(* ===== verification/MutexSpec.v ===== *)
(** What the mutex guarantees in every interleaving: mutual exclusion, no lost
    wakeup, no panic, and what an uninterrupted poll does. *)

From stdpp Require Import gmap fin_maps relations.
From S2P Require Import Prelude WakerSet WakerClients Mutex.

Section Theorems.
Context {T WS : Type} `{WakerSetLaws WS nat}.
Implicit Types (mx : Mutex WS T) (s : State (T:=T) (WS:=WS)).

(** C1 Mutual exclusion of [Mutex], whatever the interleaving of [lock],
    [try_lock], polls, cancellations and unlocks: [locked] is set exactly when
    some operation holds a guard, at most one does, and only the holder of the
    guard changes the protected value. *)
Theorem mutex_exclusion s :
    reachable s →
    (locked (mutex s) = true ↔ ∃ o, ops s !! o = Some Holding) ∧
    (∀ o1 o2, ops s !! o1 = Some Holding → ops s !! o2 = Some Holding → o1 = o2) ∧
    ∀ s', step s s' → value (mutex s') ≠ value (mutex s) →
      ∃ o, ops s !! o = Some Holding ∧ ops s' !! o = Some Holding.
Proof.
  intros HI%reachable_Inv. destruct (inv_holders _ HI) as [Hl Hone].
  split_and!; [done..|]. intros s' Hs Hv.
  destruct Hs as [mx ps wk o pc pc' mx' l Ho Hact Hrun|mx ps wk o Ho
    |mx ps wk o guard mx' Ho Ht|mx ps wk o key Ho|mx ps wk o key mx' l Ho Hd
    |mx ps wk o v Ho|mx ps wk o Ho]; simpl in *; try done; [| | |by exists o].
  - destruct Hv. destruct pc as [[]| | | | | | |]; simpl in Hrun; inv_eff; done.
  - destruct Hv. unfold try_lock in Ht. by simplify_eq.
  - destruct Hv. unfold LockFuture_drop in Hd. inv_eff. done.
Qed.

(** C2 No wakeup of [Mutex] is lost: while the mutex is free and some [lock()]
    is parked, some parked operation has had its waker called, or some
    operation is still in the middle of its code. *)
Theorem mutex_no_lost_wakeup s o k :
    reachable s → locked (mutex s) = false → ops s !! o = Some (Parked k) →
    (∃ o' k', ops s !! o' = Some (Parked k') ∧ o' ∈ woken s) ∨
    ∃ o' pc, ops s !! o' = Some pc ∧ active pc = true.
Proof.
  intros [_ Htr _ Hwa]%reachable_Inv Hl Ho.
  destruct (tracked_entry _ _ _ _ _ _ _ _ Htr Ho eq_refl eq_refl) as [Hw|Hw];
    [|left; eauto]. destruct (Hwa Hl) as [[k' Hk']|?]; [by eauto| |by right].
  destruct (tracked_owner _ _ _ _ _ _ _ Htr Hk') as (o' & pc & Hpc & Hkey & Hwk).
  destruct pc; simpl in *; try discriminate Hkey; eauto 8.
Qed.

(** No operation on a [Mutex] panics (no slab key is removed twice, no
    counter of the waker set over- or underflows), in any interleaving of fewer
    than [2^64] operations; nor does dropping a parked future. *)
Theorem mutex_never_panics s :
    reachable s → (N.of_nat (size (ops s)) + 1 < usize_modulus)%N →
    (∀ o pc, ops s !! o = Some pc → active pc = true → ∃ r, op_step o pc (mutex s) = Done r) ∧
    (∀ o k, ops s !! o = Some (Parked k) → ∃ r, LockFuture_drop (Some k) (mutex s) = Done r).
Proof.
  intros [Hwf Htr _ _]%reachable_Inv Hb. pose proof (tracked_size _ _ _ _ _ Htr) as Hsz.
  split.
  - intros o pc Ho Hact. destruct pc as [[key|]| | |key|key| | |]; simpl; try by eexists.
    + destruct (wset_remove_spec key (wakers (mutex s)) Hwf) as (ws & -> & _);
        [by eapply tracked_in|by eexists].
    + destruct (wset_insert_total o (wakers (mutex s)) Hwf) as [[[key ws] l] ->];
        [unfold view in Hsz; lia|by eexists].
    + destruct (wset_notify_spec NotifyAny (wakers (mutex s)) Hwf) as (ws & kl & -> & _).
      by eexists.
  - intros o k Ho. destruct (tracked_in _ _ _ _ _ _ _ k Htr Ho eq_refl) as [x Hx].
    destruct (wset_cancel_spec k (wakers (mutex s)) x Hwf Hx) as (ws & kl & Hc & _).
    simpl. rewrite Hc. by eexists.
Qed.

(** An uninterrupted [LockFuture::poll] leaves its loop in the first round:
    it takes the lock when the mutex is free, after removing the entry the
    operation had; otherwise it is pending, with the waker of the operation in
    a fresh entry of the waker set, and changes nothing else. *)
Theorem mutex_poll s o opt_key :
    reachable s → ops s !! o = Some (Start opt_key) →
    (N.of_nat (size (ops s)) + 1 < usize_modulus)%N →
    ∃ key ws, LockFuture_poll 1 o opt_key (mutex s) =
      Done (if locked (mutex s) then (Pending, Some key, mkMutex true ws (value (mutex s)))
            else (Ready tt, None, mkMutex true ws (value (mutex s))), []) ∧
      wset_wf ws ∧
      let m := if opt_key is Some k then delete k (view (mutex s)) else view (mutex s) in
      if locked (mutex s) then m !! key = None ∧ wset_view ws = <[key:=Some o]> m
      else wset_view ws = m.
Proof.
  intros [Hwf Htr _ _]%reachable_Inv Ho Hb. pose proof (tracked_size _ _ _ _ _ Htr) as Hsz.
  destruct s as [[b ws v] ps wk]. simpl in *.
  set (m := if opt_key is Some k then _ else _).
  assert (∃ ws1, (if opt_key is Some key
                  then '(_, ws) ← wset_remove key ws; mret (mkMutex b ws v)
                  else mret (mkMutex b ws v)) = Done (mkMutex b ws1 v, []) ∧
                 wset_wf ws1 ∧ wset_view ws1 = m) as (ws1 & Hrm & Hwf1 & Hv1).
  { destruct opt_key as [k|]; [|by exists ws].
    destruct (wset_remove_spec k ws Hwf) as (ws1 & -> & Hwf1 & Hv1); [|by exists ws1].
    by eapply tracked_in. }
  unfold LockFuture_poll, LockFuture_round. cbn [rust_loop wakers locked value with_wakers].
  unfold with_wakers. cbn [wakers locked value]. rewrite Hrm. destruct b; simpl.
  - destruct (wset_insert_total o ws1 Hwf1) as [[[key ws2] l] Hi].
    { rewrite Hv1. assert (size m ≤ size (view (mkMutex false ws v))) as Hm; [|unfold view in *; simpl in *; lia].
      subst m. destruct opt_key; [|done].
      rewrite <- !size_dom. apply subseteq_size. rewrite dom_delete. set_solver. }
    destruct (wset_insert_spec _ _ _ _ _ Hwf1 Hi) as (Hwf2 & -> & Hk & Hv2).
    exists key, ws2. rewrite Hi. simpl. split_and!; try done; by rewrite <- Hv1.
  - by exists 0, ws1.
Qed.

(** The methods of the source, run without interruption, are runs of the
    atomic operations: whatever [LockFuture::poll] and [MutexGuard::drop] do,
    the interleaving model does in that order. *)
Theorem mutex_methods_are_steps ps wk o mx :
    (∀ n opt_key p opt_key' mx' l,
       LockFuture_poll n o opt_key mx = Done ((p, opt_key', mx'), l) →
       rtc step (mkState mx (<[o:=Start opt_key]> ps) wk)
         (mkState mx' (<[o:=poll_pc p opt_key']> ps) (wk ∪ list_to_set l))) ∧
    (∀ mx' l, ps !! o = Some Holding → MutexGuard_drop mx = Done (mx', l) →
       rtc step (mkState mx ps wk) (mkState mx' (delete o ps) (wk ∪ list_to_set l))).
Proof.
  split; intros *; [by apply LockFuture_poll_steps|by apply MutexGuard_drop_steps].
Qed.
End Theorems.

(** * Witnesses: the waker set of the source over a concrete slab *)

Abbreviation MWS := (WakerSet (gmap nat (option nat))).

(** The operation 0 takes the lock, 1 and 2 park, 0 writes and unlocks. *)
Definition contended : list (Ev nat) :=
  [EvTryLock 0;
   EvLock 1; EvRun 1; EvRun 1; EvRun 1; EvRun 1;
   EvLock 2; EvRun 2; EvRun 2; EvRun 2; EvRun 2;
   EvWrite 0 7; EvUnlock 0; EvRun 0; EvRun 0].

Definition contended_state : State (T:=nat) (WS:=MWS) :=
  default (initial 0) (exec_all contended (initial 0)).

Lemma contended_reachable : reachable contended_state.
Proof. apply (exec_reachable 0 contended). vm_compute. reflexivity. Qed.

Lemma mutex_exclusion_witness :
  reachable contended_state ∧
  (locked (mutex contended_state) = true ↔ ∃ o, ops contended_state !! o = Some Holding).
Proof. split; [apply contended_reachable|apply (mutex_exclusion _ contended_reachable)]. Defined.

Lemma mutex_no_lost_wakeup_witness :
  (∃ o' k', ops contended_state !! o' = Some (Parked k') ∧ o' ∈ woken contended_state) ∨
  ∃ o' pc, ops contended_state !! o' = Some pc ∧ active pc = true.
Proof.
  apply (mutex_no_lost_wakeup contended_state 2 1 contended_reachable);
    vm_compute; reflexivity.
Defined.

Lemma mutex_never_panics_witness :
  ∃ r, LockFuture_drop (Some 1) (mutex contended_state) = Done r.
Proof.
  apply (mutex_never_panics contended_state contended_reachable) with (o := 2);
    vm_compute; reflexivity.
Defined.

Definition repoll_state : State (T:=nat) (WS:=MWS) :=
  default (initial 0) (exec_all (contended ++ [EvPoll 1]) (initial 0)).

Lemma mutex_poll_witness :
  ∃ key ws, LockFuture_poll 1 1 (Some 0) (mutex repoll_state) =
    Done (if locked (mutex repoll_state) then (Pending, Some key, mkMutex true ws 7)
          else (Ready tt, None, mkMutex true ws 7), []).
Proof.
  destruct (mutex_poll repoll_state 1 (Some 0)) as (key & ws & Hp & _).
  - apply (exec_reachable 0 (contended ++ [EvPoll 1])). vm_compute. reflexivity.
  - vm_compute. reflexivity.
  - vm_compute. reflexivity.
  - exists key, ws. exact Hp.
Defined.

(** An unlock by the only holder. *)
Lemma mutex_methods_are_steps_witness :
  let mx : Mutex MWS nat := mkMutex true wset_new 5 in
  rtc step (mkState mx {[0:=Holding]} ∅)
    (mkState (mkMutex false wset_new 5) (delete 0 {[0:=Holding]}) (∅ ∪ list_to_set [])).
Proof.
  apply (mutex_methods_are_steps {[0:=Holding]} ∅ 0 (mkMutex true wset_new 5));
    vm_compute; reflexivity.
Defined.
Lemma rw_exec_step e s s' : exec e s = Some s' → step s s'.
Proof.
  destruct s as [lk ps wk]. intros He.
  destruct e as [o|o|o pc0|o|o|o|o v|o]; simpl in He; destruct (ps !! o) as [pc|] eqn:Ho;
    simpl in He; try discriminate He; try (destruct pc; discriminate He).
  - destruct (active pc) eqn:Ha; [|done].
    destruct (op_step o pc lk) as [[[pc' lk'] l]| |] eqn:Hs; simplify_eq. by eapply step_run.
  - destruct pc; try done.
    destruct (after_load user (state lk) lk) as [[[pc' lk'] l]| |] eqn:Hs; simplify_eq.
    by eapply step_spurious.
  - destruct pc0 as [[]|[]| | | | | | |[]| | | | | | | | |]; try done; simplify_eq;
      apply step_call; auto.
  - destruct (try_write lk) as [guard lk'] eqn:Ht. injection He as <-. by eapply step_try_write.
  - destruct pc; simplify_eq; [by apply step_poll_read|by apply step_poll_write].
  - destruct pc; try done.
    + destruct (wset_cancel key (read_wakers lk)) as [[[b ws] l]| |] eqn:Hd; simplify_eq.
      by eapply step_cancel_read.
    + destruct (wset_cancel key (write_wakers lk)) as [[[b ws] l]| |] eqn:Hd; simplify_eq.
      by eapply step_cancel_write.
  - destruct pc; simplify_eq. by apply step_write with (o:=o).
  - destruct pc; simplify_eq; [by apply step_unlock_read|by apply step_unlock_write].
Qed.

Lemma rw_exec_all_steps es s s' : exec_all es s = Some s' → rtc step s s'.
Proof.
  revert s. induction es as [|e es IH]; intros s He; simpl in He; [by simplify_eq|].
  destruct (exec e s) as [s1|] eqn:H1; [|done]. eapply rtc_l; [by eapply rw_exec_step|by apply IH].
Qed.

Lemma rw_exec_reachable (t : T) es s : exec_all es (initial t) = Some s → reachable s.
Proof. intros He. exists t. by eapply rw_exec_all_steps. Qed.
End Schedules.

(** * What the lock guarantees *)

Section Facts.
Context {T WS : Type} `{WakerSetLaws WS nat}.
Implicit Types (lk : RwLock WS T) (s : State (T:=T) (WS:=WS)).

(** A notified entry belongs to an operation that was woken, or is at work. *)
Lemma notified_reader s k :
  Inv s → rview (lock s) !! k = Some None →
  (∃ o k', ops s !! o = Some (RParked k') ∧ o ∈ woken s) ∨
  ∃ o pc, ops s !! o = Some pc ∧ active pc = true.
Proof.
  intros HI Hk. destruct (tracked_owner _ _ _ _ _ _ _ (inv_rtracked _ HI) Hk)
    as (o & pc & Hpc & Hkey & Hwk). destruct pc; simpl in *; try discriminate Hkey; eauto 8.
Qed.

— Exercise goal —
All lines from the top of the data through the line containing "(∃ o' k', ops s" need to be retyped exactly, and nothing more.

— Task result —
(* ===== verification/MutexSpec.v ===== *)
(** What the mutex guarantees in every interleaving: mutual exclusion, no lost
    wakeup, no panic, and what an uninterrupted poll does. *)

From stdpp Require Import gmap fin_maps relations.
From S2P Require Import Prelude WakerSet WakerClients Mutex.

Section Theorems.
Context {T WS : Type} `{WakerSetLaws WS nat}.
Implicit Types (mx : Mutex WS T) (s : State (T:=T) (WS:=WS)).

(** C1 Mutual exclusion of [Mutex], whatever the interleaving of [lock],
    [try_lock], polls, cancellations and unlocks: [locked] is set exactly when
    some operation holds a guard, at most one does, and only the holder of the
    guard changes the protected value. *)
Theorem mutex_exclusion s :
    reachable s →
    (locked (mutex s) = true ↔ ∃ o, ops s !! o = Some Holding) ∧
    (∀ o1 o2, ops s !! o1 = Some Holding → ops s !! o2 = Some Holding → o1 = o2) ∧
    ∀ s', step s s' → value (mutex s') ≠ value (mutex s) →
      ∃ o, ops s !! o = Some Holding ∧ ops s' !! o = Some Holding.
Proof.
  intros HI%reachable_Inv. destruct (inv_holders _ HI) as [Hl Hone].
  split_and!; [done..|]. intros s' Hs Hv.
  destruct Hs as [mx ps wk o pc pc' mx' l Ho Hact Hrun|mx ps wk o Ho
    |mx ps wk o guard mx' Ho Ht|mx ps wk o key Ho|mx ps wk o key mx' l Ho Hd
    |mx ps wk o v Ho|mx ps wk o Ho]; simpl in *; try done; [| | |by exists o].
  - destruct Hv. destruct pc as [[]| | | | | | |]; simpl in Hrun; inv_eff; done.
  - destruct Hv. unfold try_lock in Ht. by simplify_eq.
  - destruct Hv. unfold LockFuture_drop in Hd. inv_eff. done.
Qed.

(** C2 No wakeup of [Mutex] is lost: while the mutex is free and some [lock()]
    is parked, some parked operation has had its waker called, or some
    operation is still in the middle of its code. *)
Theorem mutex_no_lost_wakeup s o k :
    reachable s → locked (mutex s) = false → ops s !! o = Some (Parked k) →
    (∃ o' k', ops s !! o' = Some (Parked k') ∧ o' ∈ woken s) ∨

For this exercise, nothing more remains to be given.